プラトーン 鬼才オリバー・ストーンが描くベトナム戦争 その1
クリス(チャーリー・シーン)が、ベトナムへやって来たのは1967年。
大学を中退してまでベトナムを志願したのは、次々と徴兵されていく同年代の若者たちのほとんどが、少数民族や貧しい者たちだった事に対する義憤からだった。
だが、いきなり最前線の戦闘小隊(プラトーン)に配属されたクリスにとって、戦争の現実は彼の想像をはるかに超えた苛酷なものだった。
その小隊の隊長バーンズ(トム・ベレンジャー)は冷酷非情、顔の深い傷痕が証明するように過去何度も死線をくぐりぬけてきた強者だ。
班長のエリアス(ウィレム・デフォー)は、戦場にありながらも無益な殺人を犯してはならないという信念の持ち主。
その他、様々な個性を持つ兵士たち13人の小隊は、人間の最大の罪悪といえる戦争の真っ只中に放り込まれ、 想像を遥かに超えた過酷な戦争の現実を、目の当たりにする。
戦争の名のもとでの殺人、疑惑と憎悪、そして人間性の喪失との戦い……。
死の恐怖が渦巻く最前線の中、彼はやがてベトナム人への虐殺・略奪・強姦など、戦争の狂気とその現実を体験していく。

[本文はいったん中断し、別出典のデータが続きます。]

Definition small_asan_free (m : machine) (header : Z) : result machine :=
  let alloc := header - SMALL_ASAN_HEADER_ALIGNMENT in
  payload ← small_asan_payload_from_header m header;
  let magic_begin := small_align_down payload SMALL_POISON_ALIGNMENT in
  let n := payload - magic_begin in
  CHECK allocated m magic_begin n && addressable m magic_begin n;
  CHECK bool_decide (load (bytes m) magic_begin n = magic_bytes n);
  '(o, M) ← of_option (rt_free (run m) (bytes m) alloc);
  Ok (Machine o M (small_asan_id_next m)).
End Asan.
Arguments machine rt : clear implicits.

(** ** Chunks

    What [small_asan_alloc] makes: a block with the header at [ck_header], of
    [ck_hsize] bytes, and the payload of [ck_size] bytes at [ck_payload]. *)
Record chunk := Chunk { ck_header : Z; ck_payload : Z; ck_size : Z; ck_align : Z; ck_hsize : Z }.
Definition ck_alloc (c : chunk) : Z := ck_header c - 8.
Definition ck_total (c : chunk) : Z := ck_size c + ck_hsize c + 2 * ck_align c + 16.
Definition ck_magic (c : chunk) : Z := ck_payload c - ck_payload c mod 8.
Definition in_block (c : chunk) (x : Z) : Prop := ck_alloc c <= x < ck_alloc c + ck_total c.
Definition in_payload (c : chunk) (x : Z) : Prop := ck_payload c <= x < ck_payload c + ck_size c.

(** The payload is aligned, and not better; the header and two bytes for the
    offset are before it. *)
Record layout (c : chunk) : Prop := {
  l_size : 0 <= ck_size c;
  l_hsize : 0 <= ck_hsize c;
  l_pow2 : pow2 (ck_align c);
  l_align : ck_payload c mod ck_align c = 0;
  l_exact : ck_payload c mod (2 * ck_align c) <> 0;
  l_before : ck_header c + ck_hsize c + 2 <= ck_magic c;
  l_after : ck_payload c + ck_size c <= ck_alloc c + ck_total c;
  l_offset : ck_payload c - ck_header c <= UINT16_MAX;
  l_range : 0 < ck_alloc c /\ ck_alloc c + ck_total c < 2 ^ 64;
}.

(** What can be asked for: the offset fits in 16 bits and the size of the block
    in 64. *)
Definition asan_fits (payload_size alignment header_size : Z) : Prop :=
  0 <= payload_size /\ pow2 alignment /\ 0 <= header_size /\ header_size + 2 * alignment + 8 <= UINT16_MAX /\
  payload_size + header_size + 2 * alignment + 16 < 2 ^ 64.

Lemma ck_magic_bounds c : ck_magic c <= ck_payload c < ck_magic c + 8 /\ ck_magic c mod 8 = 0.
Proof. unfold ck_magic. Z.to_euclidean_division_equations. lia. Qed.

Lemma ck_magic_eq c : layout c -> small_align_down (ck_payload c) 8 = ck_magic c.
Proof.
  intros L. change 8 with (2 ^ 3) at 1. rewrite small_align_down_eq; [done|lia|].
  pose proof (ck_magic_bounds c). destruct L. unfold in_u. unfold ck_alloc, ck_total in *. lia.
Qed.

(** Where the payload ends up below [e], the place furthest back. *)
Lemma payload_place e A : in_u 64 e -> pow2 A -> 2 * A <= e -> A < 2 ^ 63 ->
  let p := small_align_down e A in
  let q := if p mod u64 (2 * A) =? 0 then p - A else p in
  e - 2 * A < q <= e /\ q mod A = 0 /\ q mod (2 * A) <> 0.
Proof.
  intros He HA Hle Hb. pose proof (pow2_spec_pos _ HA) as HA0. destruct HA as (a & Ha & ->).
  assert (a < 63) by (apply (Z.pow_lt_mono_r_iff 2); lia). cbv zeta.
  rewrite small_align_down_eq, u64_small by (done || lia). set (A := 2 ^ a) in *.
  pose proof (Z.mod_pos_bound e A HA0) as Hr.
  assert (Hp : (e - e mod A) mod A = 0) by (rewrite Zminus_mod_idemp_r, Z.sub_diag; apply Z.mod_0_l; lia).
  destruct (Z.eqb_spec ((e - e mod A) mod (2 * A)) 0) as [E|E]; [|split_and!; (done || lia)].
  apply Z.mod_divide in E as [k Ek]; [|lia]. rewrite Ek. split_and!; [lia|lia| |].
  - replace (k * (2 * A) - A) with ((2 * k - 1) * A) by lia. apply Z.mod_mul. lia.
  - replace (k * (2 * A) - A) with (A + (k - 1) * (2 * A)) by lia. rewrite Z.mod_add, Z.mod_small by lia. lia.
Qed.
Definition slab_real_size_asan (sysconf_pagesize size : Z) : result Z :=
  let meta_size := small_align 8 8 in
  CHECK small_align_ok (u64 (size + meta_size)) (small_getpagesize sysconf_pagesize);
  Ok (small_align (u64 (size + meta_size)) (small_getpagesize sysconf_pagesize)).

Definition slab_get_asan (m : machine) (cache : slab_cache_asan) (sysconf_pagesize self size : Z) :
    result (Z * machine * slab_cache_asan) :=
  CHECK sca_thread cache =? self;
  size ← slab_real_size_asan sysconf_pagesize size;
  '(obj, m) ← small_asan_alloc m size SMALL_CACHE_SLAB_ALIGNMENT sizeof_ptr;
  m ← write_raw m obj (le_bytes 4 (sca_id cache));
  slab ← small_asan_payload_from_header m obj;
  m ← write_raw m slab (le_bytes 8 size);
  Ok (slab, m, SlabCacheAsan (sca_quota cache) (u64 (sca_used cache + size)) (sca_id cache) (sca_thread cache)).

Definition slab_put_asan (m : machine) (cache : slab_cache_asan) (self slab : Z) : result (machine * slab_cache_asan) :=
  CHECK sca_thread cache =? self;
  obj ← small_asan_header_from_payload m slab;
  cache_id ← read_raw m obj 4;
  CHECK cache_id =? sca_id cache;
  size ← read_raw m slab 8;
  m ← small_asan_free m obj;
  Ok (m, SlabCacheAsan (sca_quota cache) (u64 (sca_used cache - size)) (sca_id cache) (sca_thread cache)).

Definition slab_cache_used_asan (cache : slab_cache_asan) : Z := sca_used cache.

(** *** [mempool_asan.c] *)
Record mempool_asan := MempoolAsan { ma_objsize : Z; ma_objcount : Z; ma_alignment : Z; ma_id : Z }.
Definition MEMPOOL_ASAN_MAX_ALIGNMENT : Z := 4096.
(* ===== verification/AsanRegion.v ===== *)
(** * The region of the ASAN build: [region_asan.h], [region_asan.c]

    Every allocation is a chunk of [Asan] with its used size and its alignment
    in the header.  The list of allocations is the list of their headers, newest
    first; a call of a callback is an event as in [Region]. *)
From S2P Require Import Prelude Util Bytes SlabSource SlabCache SlabClient Region Asan.

Section Region.
Context {rt : Type} `{!AsanRt rt}.
Local Abbreviation machine := (machine rt).

(** ** Definitions *)

Definition SMALL_REGION_MIN_RESERVE : Z := 128.

Record region_asan := RegionAsan {
  rga_allocations : list Z;
  rga_used : Z;
  rga_reserved : Z;
  rga_on_alloc_cb : Z;
  rga_on_truncate_cb : Z;
  rga_cb_arg : Z;
  rga_calls : list event;
}.

Definition rga_set (r : region_asan) (l : list Z) (used reserved : Z) : region_asan :=
  RegionAsan l used reserved (rga_on_alloc_cb r) (rga_on_truncate_cb r) (rga_cb_arg r) (rga_calls r).
Definition rga_emit (r : region_asan) (e : event) : region_asan :=
  RegionAsan (rga_allocations r) (rga_used r) (rga_reserved r) (rga_on_alloc_cb r) (rga_on_truncate_cb r)
    (rga_cb_arg r) (rga_calls r ++ [e]).

(** Offsets in [struct region_allocation], behind its link, and its size. *)
Definition off_used : Z := 16.
Definition off_alignment : Z := 24.
Definition sizeof_region_allocation : Z := 32.

Definition region_create_asan : region_asan := RegionAsan [] 0 0 NULL NULL NULL [].
Definition region_set_callbacks_asan (r : region_asan) (on_alloc on_truncate arg : Z) : region_asan :=
  RegionAsan (rga_allocations r) (rga_used r) (rga_reserved r) on_alloc on_truncate arg (rga_calls r).
Definition region_used_asan (r : region_asan) : Z := rga_used r.
Definition region_total_asan (r : region_asan) : Z := region_used_asan r.

Definition call_on_alloc_asan (r : region_asan) (size : Z) : region_asan :=
  if negb (rga_on_alloc_cb r =? NULL) then rga_emit r (OnAlloc (region_used_asan r) size (rga_cb_arg r)) else r.
Definition call_on_truncate_asan (r : region_asan) (used : Z) : region_asan :=
  if negb (rga_on_truncate_cb r =? NULL) then rga_emit r (OnTruncate (region_used_asan r) used (rga_cb_arg r)) else r.

Definition region_prepare_buf (m : machine) (r : region_asan) (size alignment used : Z) :
    result (Z * machine * region_asan) :=
  '(alloc, m) ← small_asan_alloc m size alignment sizeof_region_allocation;
  m ← write_raw m (alloc + off_used) (le_bytes 8 used);
  m ← write_raw m (alloc + off_alignment) (le_bytes 8 alignment);
  let r := rga_set r (alloc :: rga_allocations r) (rga_used r) (rga_reserved r) in
  ptr ← small_asan_payload_from_header m alloc;
  Ok (ptr, m, r).

Definition region_aligned_reserve_asan (m : machine) (r : region_asan) (size alignment : Z) :
    result (Z * machine * region_asan) :=
  CHECK rga_reserved r =? 0;
  let size := if size <? SMALL_REGION_MIN_RESERVE then SMALL_REGION_MIN_RESERVE else size in
  '(ptr, m, r) ← region_prepare_buf m r size alignment 0;
  Ok (ptr, m, rga_set r (rga_allocations r) (rga_used r) size).
Definition region_reserve_asan (m : machine) (r : region_asan) (size : Z) := region_aligned_reserve_asan m r size 1.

オリバー・ストーン監督が自身のベトナム戦争従軍時の経験を元にした傑作戦争映画。
新兵を近くに置くと巻き添えを食うので古参兵は新兵を教えたがらない(エリアス軍曹のような親切な古参兵は別)、新兵の死亡原因が事故が大半(安全装置を掛けたまま地雷のスイッチを押したり、手柳彈が近くで爆発するなど)などドキュメンタリータッチで泥まみれな戦場を駆け巡る中で殺人や残酷行為に慣れてしまう兵士の心境を含めた生々しい戦場を描いた生々しい戦場描写、ベトナムの人民を救うという大義を信じているエリアスと戦争そのもののバーンズ軍曹の対立、ベトコンが潜んでいるという疑いのある村を焼くなどの残虐行為を敵に対する憎しみから平気でしてしまう戦争の狂気、バーンズを告発しようとしたエリアスをバーンズが戦闘中に殺害する兵士同士の殺人、ヒロイズムとは無縁な戦場を描いた傑作戦争映画です。